The ML-powered foundational offerings provide organisations access to large, richer sets of information by extending solutions built on the Splunk platform, so they can drive data-driven decisions:

• The Splunk Machine Learning Toolkit (MLTK) 5.4 provides guided access to ML technology to users of all levels and is one of the most downloaded Splunkbase apps, with over 200k downloads. Through leveraging techniques like forecasting and predictive analytics, SecOps, ITOps and engineering teams can unlock richer ML-powered insights. The new release builds on the open, extensible nature of Splunk AI by enabling customers to bring their externally trained models into Splunk.
• Now available on Splunkbase, Splunk App for Data Science and Deep Learning (DSDL) 5.1 extends MLTK to provide access to additional data science tools to integrate advanced custom machine learning and deep learning systems with Splunk. This release includes two AI assistants that allow customers to leverage LLMs to build and train models with their domain specific data to support natural language processing.

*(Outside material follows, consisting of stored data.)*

(** The scan of [getrn]: how many nodes precede the one found (the length of
    the chain when there is none) and the two comparison counts. *)
Fixpoint getrn_loop (h : Z) (data : V) (chain : list LHASH_NODE) : nat * Z * Z :=
  match chain with
  | [] => (O, 0, 0)
  | n1 :: rest =>
      if negb (nhash n1 =? h) then
        let '(i, hc, cc) := getrn_loop h data rest in (S i, hc + 1, cc)
      else if comp (ndata n1) data =? 0 then (O, 1, 1)
      else let '(i, hc, cc) := getrn_loop h data rest in (S i, hc + 1, cc + 1)
  end.

Definition set_stats (lh : LHASH) (st : stat → Z) (err : Z) : LHASH :=
  {| b := b lh; num_nodes := num_nodes lh; num_alloc_nodes := num_alloc_nodes lh;
     p := p lh; pmax := pmax lh; up_load := up_load lh; down_load := down_load lh;
     num_items := num_items lh; stats := st; error := err |}.

(** [getrn] returns the position [*rn] of a link: a bucket and an index in its
    chain, together with the hash. *)
Definition getrn (lh : LHASH) (data : V) : Z * nat * Z * LHASH :=
  let h := hash data in
  let nn := s32 (bucket_index lh h) in
  let '(i, hc, cc) := getrn_loop h data (bucket lh nn) in
  (nn, i, h, set_stats lh (bump (bump (bump (stats lh) num_hash_calls 1)
     num_hash_comps hc) num_comp_calls cc) (error lh)).

Definition set_items (lh : LHASH) (bs : list (list LHASH_NODE)) (n : Z) (st : stat → Z) : LHASH :=
  {| b := bs; num_nodes := num_nodes lh; num_alloc_nodes := num_alloc_nodes lh;
     p := p lh; pmax := pmax lh; up_load := up_load lh; down_load := down_load lh;
     num_items := n; stats := st; error := error lh |}.

Definition lh_insert (malloc_ok realloc_ok : bool) (lh : LHASH) (data : V) : option V * LHASH :=
  let lh := set_stats lh (stats lh) 0 in
  let lh := if up_load lh <=? u64 (num_items lh * LH_LOAD_MULT) `div` num_nodes lh
            then expand realloc_ok lh else lh in
  let '(nn, i, h, lh) := getrn lh data in
  let chain := bucket lh nn in
  match chain !! i with
  | None =>
      if negb malloc_ok then (None, set_stats lh (stats lh) (error lh + 1))
      else (None, set_items lh (set_bucket (b lh) nn (chain ++ [{| ndata := data; nhash := h |}]))
                    (u64 (num_items lh + 1)) (bump (stats lh) num_insert 1))
  | Some n =>
      (Some (ndata n),
       set_items lh (set_bucket (b lh) nn (<[i := {| ndata := data; nhash := nhash n |}]> chain))
         (num_items lh) (bump (stats lh) num_replace 1))
  end.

Empower SecOps Teams with rapid detections

Over the past year, the Splunk Threat Research Team has added 6 ML-powered detections to Splunk Enterprise Security through the Splunk Enterprise Security Content Updates (ESCU) to help security practitioners address ongoing time-sensitive security threats and attack methods.

"We leverage Splunk's Machine Learning Toolkit to detect anomalies in extensive datasets that may have otherwise remained undetected with traditional signature-based methods,” said Matt Snyder, Program Lead - Advanced Security Analytics at VMWare. “By incorporating robust machine learning models within Splunk, we eliminate the need for a separate infrastructure for advanced analytics, saving us time and resources."